Background to the survey

1. The Scottish Social Attitudes ( SSA) survey was launched by the Scottish Centre for Social Research9 (part of the National Centre for Social Research) in 1999, following the advent of devolution. Based on annual rounds of interviews with 1,600 people drawn using random probability sampling, its aims are to facilitate the study of public opinion and inform the development of public policy in Scotland. In this it has similar objectives to the British Social Attitudes ( BSA) survey, which was launched by the National Centre in 1983. While BSA interviews people in Scotland, these are usually too few in any one year to permit separate analysis of public opinion in Scotland (see Park et al, 2004 for more details of the BSA survey).

2. SSA is conducted annually and has a modular structure. In any one year it will typically contain four or five modules, each containing 40 questions. Funding for its first two years came from the Economic and Social Research Council while from 2001 onwards different bodies have funded each year's individual modules. These bodies have included the Economic and Social Research Council, the Scottish Executive and various charitable and grant awarding bodies such as the Nuffield Foundation and Leverhulme Trust.
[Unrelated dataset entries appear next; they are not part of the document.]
(** The loop stops, within the fuel that [reuse_trail] gives it, at the
    first level whose next frame is a pseudo-decision or fails the test, or
    at the top of the stack. *)
Lemma reuse_walk_spec (test : Z -> bool) (s : Internal) :
  stack_consistent s ->
  forall (fuel : nat) (res : Z),
    0 <= res <= level s ->
    (Z.to_nat (level s - res) < fuel)%nat ->
    exists r,
      reuse_walk test s fuel res = Done r /\
      res <= r <= level s /\
      (forall l, res <= l < r ->
         exists d, control_decision s (l + 1) = Done d /\
                   d <> 0 /\ test d = true) /\
      (r < level s ->
         exists d, control_decision s (r + 1) = Done d /\
                   (d = 0 \/ test d = false)).
Proof.
  intros Hc. pose proof Hc as [[_ Hmax] _]. rewrite int_max_value in Hmax.
  induction fuel as [| fuel IH]; intros res Hres Hfuel; [lia |].
  cbn [reuse_walk].
  destruct (Z.ltb_spec res (level s)) as [Hlt | Hge].
  - rewrite to_int_id
      by (unfold in_int, INT_MIN; rewrite int_max_value; lia).
    destruct (control_decision_defined s (res + 1) Hc) as [d Hd]; [lia |].
    rewrite Hd; cbn [bind].
    destruct (Z.eqb_spec d 0) as [Hz | Hnz]; cbn [negb andb].
    + exists res; repeat split; try lia.
      intros _; exists d; auto.
    + destruct (test d) eqn:Ht.
      * destruct (IH (res + 1)) as (r & Hr & Hrange & Hbelow & Hstop);
          [lia | lia |].
        exists r; repeat split; try lia; [exact Hr | | exact Hstop].
        intros l Hl.
        destruct (Z.eq_dec l res) as [-> | Hne].
        -- exists d; auto.
        -- apply Hbelow; lia.
      * exists res; repeat split; try lia.
        intros _; exists d; auto.
  - exists res; repeat split; lia.
Qed.

(** With the reuse switched off the function is the identity on the state
    and returns the trivial decisions. *)
Lemma reuse_trail_disabled (s : Internal) (td : Z) :
  Opts.restartreusetrail (opts s) = false ->
  trivial_decisions s = Done td ->
  reuse_trail h s = Done (td, s).
Proof.
  intros Hoff Htd. unfold reuse_trail.
  rewrite Htd; cbn [bind]. rewrite Hoff. reflexivity.
Qed.

(** With the reuse switched on the function returns the level at which the
    walk stopped and counts the reused levels. *)
Lemma reuse_trail_enabled (s : Internal) :
  stack_consistent s -> above_assumptions 1 s ->
  Opts.restartreusetrail (opts s) = true ->
  exists td res,
    trivial_decisions s = Done td /\
    Z.of_nat (length (assumptions s)) <= td <= level s /\
    reuse_trail h s = Done (res, count_reused (res - td) s) /\
    td <= res <= level s /\
    (forall l, td <= l < res ->
       exists d, control_decision s (l + 1) = Done d /\ d <> 0 /\
                 reuse_test h s (next_decision_variable h s) d = true) /\
    (res < level s ->
       exists d, control_decision s (res + 1) = Done d /\
                 (d = 0 \/ reuse_test h s (next_decision_variable h s) d = false)).
Proof.
  intros Hc Ha Hon.
  destruct (trivial_decisions_defined s Hc Ha) as (d0 & _ & Htd).
  set (td := Z.of_nat (length (assumptions s)) + (if d0 =? 0 then 1 else 0))
    in *.
  assert (Hrange : Z.of_nat (length (assumptions s)) <= td <= level s).
  { unfold above_assumptions in Ha; subst td; destruct (d0 =? 0); lia. }
  destruct (reuse_walk_spec (reuse_test h s (next_decision_variable h s)) s Hc
              (S (Z.to_nat (level s - td))) td)
    as (res & Hwalk & Hres & Hbelow & Hstop); [lia | lia |].
  exists td, res. repeat split; try lia; try assumption.
  unfold reuse_trail. rewrite Htd; cbn [bind].
  rewrite Hon; cbn [negb]. rewrite Hwalk; cbn [bind].
  pose proof Hc as [[_ Hmax] _]. rewrite int_max_value in Hmax.
  rewrite to_int_id
    by (unfold in_int, INT_MIN; rewrite int_max_value; lia).
  reflexivity.
Qed.


(** The test of the loops says that the existing decision outranks the next
    decision variable. *)
Lemma reuse_test_outranks (s : Internal) (d : Z) :
  reuse_test h s (next_decision_variable h s) d = outranks_next h s d.
Proof.
  unfold reuse_test, outranks_next.
  destruct (use_scores h s); [reflexivity |].
  rewrite Z.gtb_ltb. reflexivity.
Qed.

(** [trivial_decisions] looks at the one frame above the assumption
    levels. *)
Lemma trivial_decisions_frame (s : Internal) (f : Level) :
  Z.of_nat (length (assumptions s)) + 1 <= INT_MAX ->
  nth_error (control s) (S (length (assumptions s))) = Some f ->
  trivial_decisions s
  = Done (Z.of_nat (length (assumptions s))
          + (if decision f =? 0 then 1 else 0)).
Proof.
  rewrite int_max_value. intros Hmax Hf.
  unfold trivial_decisions, control_decision.
  rewrite (to_size_t_id (Z.of_nat (length (assumptions s)) + 1)) by lia.
  destruct (Z.ltb_spec (Z.of_nat (length (assumptions s)) + 1) 0); [lia |].
  replace (Z.to_nat (Z.of_nat (length (assumptions s)) + 1))
    with (S (length (assumptions s))) by lia.
  rewrite Hf; cbn [bind].
  rewrite to_size_t_id by (destruct (decision f =? 0); lia).
  rewrite to_int_id; [reflexivity |].
  unfold in_int, INT_MIN; rewrite int_max_value.
  destruct (decision f =? 0); lia.
Qed.

(** C5: when the decision depth is at least the assumption count plus one,
    [reuse_trail] returns a level between the trivial decisions and the
    current level.  With the reuse switched off it returns the trivial
    decisions and leaves the state alone, and it returns the same level for
    every other decision stack that has the same frames up to that level
    (and, when the frame above the assumptions is a real decision, still a
    real decision there, so that the trivial decisions are the same). *)
Theorem reuse_trail_within_bounds (s : Internal) :
  stack_consistent s -> above_assumptions 1 s ->
  exists td res s',
    trivial_decisions s = Done td /\
    reuse_trail h s = Done (res, s') /\
    td <= res <= level s /\
    (Opts.restartreusetrail (opts s) = false ->
     res = td /\ s' = s /\
     forall frames : list Level,
       (forall i : nat, (i <= Z.to_nat td)%nat ->
          nth_error frames i = nth_error (control s) i) ->
       (td = Z.of_nat (length (assumptions s)) ->
        exists f, nth_error frames (S (length (assumptions s))) = Some f /\
                  decision f <> 0) ->
       reuse_trail h (set_control frames s)
       = Done (td, set_control frames s)).
Proof.
  intros Hc Ha.
  pose proof Hc as [[_ Hmax] Hlen]. unfold above_assumptions in Ha.
  destruct (nth_error (control s) (S (length (assumptions s))))
    as [f0 |] eqn:Hf0; [| apply nth_error_None in Hf0; lia].
  pose proof (trivial_decisions_frame s f0 ltac:(lia) Hf0) as Htd.
  set (td := Z.of_nat (length (assumptions s))
             + (if decision f0 =? 0 then 1 else 0)) in *.
  destruct (Opts.restartreusetrail (opts s)) eqn:Hsw.
  - destruct (reuse_trail_enabled s Hc Ha Hsw)
      as (td' & res & Htd' & _ & Hrun & Hres & _).
    rewrite Htd in Htd'; injection Htd' as <-.
    exists td, res, (count_reused (res - td) s).
    split; [exact Htd |]. split; [exact Hrun |]. split; [exact Hres |].
    discriminate.
  - assert (Hrange : td <= level s)
      by (subst td; destruct (decision f0 =? 0); lia).
    exists td, td, s.
    split; [exact Htd |].
    split; [apply reuse_trail_disabled; assumption |].
    split; [lia |].
    intros _. split; [reflexivity |]. split; [reflexivity |].
    intros frames Hsame Hreal.
    {
      apply reuse_trail_disabled; [exact Hsw |].
      destruct (Z.eqb_spec (decision f0) 0) as [Hz | Hnz].
      * assert (Hf : nth_error frames (S (length (assumptions s)))
                     = Some f0).
        { rewrite Hsame; [exact Hf0 | subst td; lia]. }
        rewrite (trivial_decisions_frame (set_control frames s) f0);
          cbn [set_control assumptions control]; try assumption; try lia.
        subst td. rewrite Hz. reflexivity.
      * destruct Hreal as (f & Hf & Hd); [subst td; lia |].
        rewrite (trivial_decisions_frame (set_control frames s) f);
          cbn [set_control assumptions control]; try assumption; try lia.
        subst td. destruct (Z.eqb_spec (decision f) 0); [contradiction |].
        reflexivity.
    }
Qed.

(** C1 (amended): with the reuse switched on, [reuse_trail] starts at the
    trivial decisions and goes up one level at a time while the frame above
    holds a real decision that outranks the next decision variable (in
    activity mode: that was bumped strictly later than it); it stops at the
    first level where this fails or at the top of the stack. *)
Theorem reuse_trail_walks_while_outranked (s : Internal) :
  stack_consistent s -> above_assumptions 1 s ->
  Opts.restartreusetrail (opts s) = true ->
  exists td res s',
    trivial_decisions s = Done td /\
    reuse_trail h s = Done (res, s') /\
    td <= res <= level s /\
    (forall l, td <= l < res ->
       exists d, control_decision s (l + 1) = Done d /\ d <> 0 /\
                 outranks_next h s d = true) /\
    (res < level s ->
       exists d, control_decision s (res + 1) = Done d /\
                 (d = 0 \/ outranks_next h s d = false)) /\
    (use_scores h s = false ->
     forall d, outranks_next h s d = true
               <-> bumped h s (next_decision_variable h s) < bumped h s d).
Proof.
  intros Hc Ha Hon.
  destruct (reuse_trail_enabled s Hc Ha Hon)
    as (td & res & Htd & _ & Hrun & Hres & Hbelow & Hstop).
  exists td, res, (count_reused (res - td) s).
  split; [exact Htd |]. split; [exact Hrun |]. split; [exact Hres |].
  split; [| split].
  - intros l Hl. destruct (Hbelow l Hl) as (d & Hd & Hnz & Ht).
    exists d. rewrite <- reuse_test_outranks. auto.
  - intros Hlt. destruct (Hstop Hlt) as (d & Hd & Hfail).
    exists d. rewrite <- reuse_test_outranks. auto.
  - intros Hq d. unfold outranks_next. rewrite Hq. apply Z.ltb_lt.
Qed.

(** The statistics after a reuse of [r] levels. *)
Lemma count_reused_positive (s : Internal) (r : Z) :
  0 < r <= level s -> reuse_counters_fit s ->
  count_reused r s
  = set_stats
      (Stats.mk (Stats.conflicts (stats s)) (Stats.ticks_search (stats s))
         (Stats.stabphases (stats s)) (Stats.restarts (stats s))
         (Stats.restartlevels (stats s)) (Stats.restartstable (stats s))
         (Stats.reused (stats s) + 1)
         (Stats.reusedlevels (stats s) + r)
         (if stable s then Stats.reusedstable (stats s) + 1
          else Stats.reusedstable (stats s)))
      s.
Proof.
  intros Hr (Hreused & [Hlo Hhi] & Hstable).
  unfold count_reused.
  destruct (Z.ltb_spec 0 r) as [_ | Hle]; [| lia].
  cbn [set_stats stats stable Stats.set_reused Stats.set_reusedlevels
       Stats.set_reusedstable Stats.reused Stats.reusedlevels
       Stats.reusedstable Stats.conflicts Stats.ticks_search Stats.stabphases
       Stats.restarts Stats.restartlevels Stats.restartstable].
  rewrite (to_int64_id (Stats.reused (stats s) + 1)) by exact Hreused.
  rewrite (to_int64_id (Stats.reusedlevels (stats s) + r))
    by (unfold in_int64; lia).
  destruct (stable s); cbn; [| reflexivity].
  rewrite (to_int64_id (Stats.reusedstable (stats s) + 1)) by exact Hstable.
  reflexivity.
Qed.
Sample design, fieldwork and response

3.Much of the data in this report is taken from a module of questions asked in the 2004 Scottish Social Attitudes survey. This survey involved a face-to-face interview with respondents and a self-completion questionnaire, completed by over nine in ten of these people (93%). The numbers completing each stage are shown in Table 1. See Bromley et al (2005) for technical details of the 1999-2003 surveys.

Sample design

4. The survey was designed to yield a representative sample of adults aged 18 or over living in Scotland. The sample frame was the Postcode Address File ( PAF), a list of postal delivery points compiled by the Post Office. The sample design involved three stages:

1. 84 postcode sectors were selected from a list of all postal sectors in Scotland, with probability proportional to the number of addresses in each sector. Prior to selection the sectors were stratified by region, population density, and percentage of household heads recorded as employers / managers (taken from the 2001 Census). The list was also stratified using the using the Scottish Household Survey ( SHS) six-fold classification of urban and rural areas (see below for a description of this), and sectors within rural and remote categories were over-sampled.

2. In order to boost the number of respondents from remote and rural areas 31 addresses were selected in each sector located within the first three SHS urban-rural classifications (the four cities, to accessible small towns), while 62 addresses were selected from the sectors within the three most rural categories (remote small towns to remote rural areas). The issued sample size is shown in Table 1.

3. Interviewers called at each selected address, identified its eligibility for the survey. Where more than one household was present at an address, all households were listed systematically and one was selected at random using a computer generated random selection table. In all eligible households with more than one adult aged 18 or over, interviewers also had to carry out a random selection of one adult using a similar procedure.

Weighting

5.Data were weighted to take account of the fact that not all households or individuals had the same probability of selection for the survey. For example, adults living in large households have a lower selection probability than adults who live alone. Weighting was also used to correct the over-sampling of rural addresses. All the percentages presented in this report are based on weighted data, but reported sample sizes are based on the unweighted data.

Fieldwork

6.Fieldwork ran between July and December (with 77% completed by the end of September). An advance letter was sent to all addresses and was followed up by a personal visit from a Scottish Centre for Social Research interviewer. All interviewers attended a one day briefing conference prior to starting work.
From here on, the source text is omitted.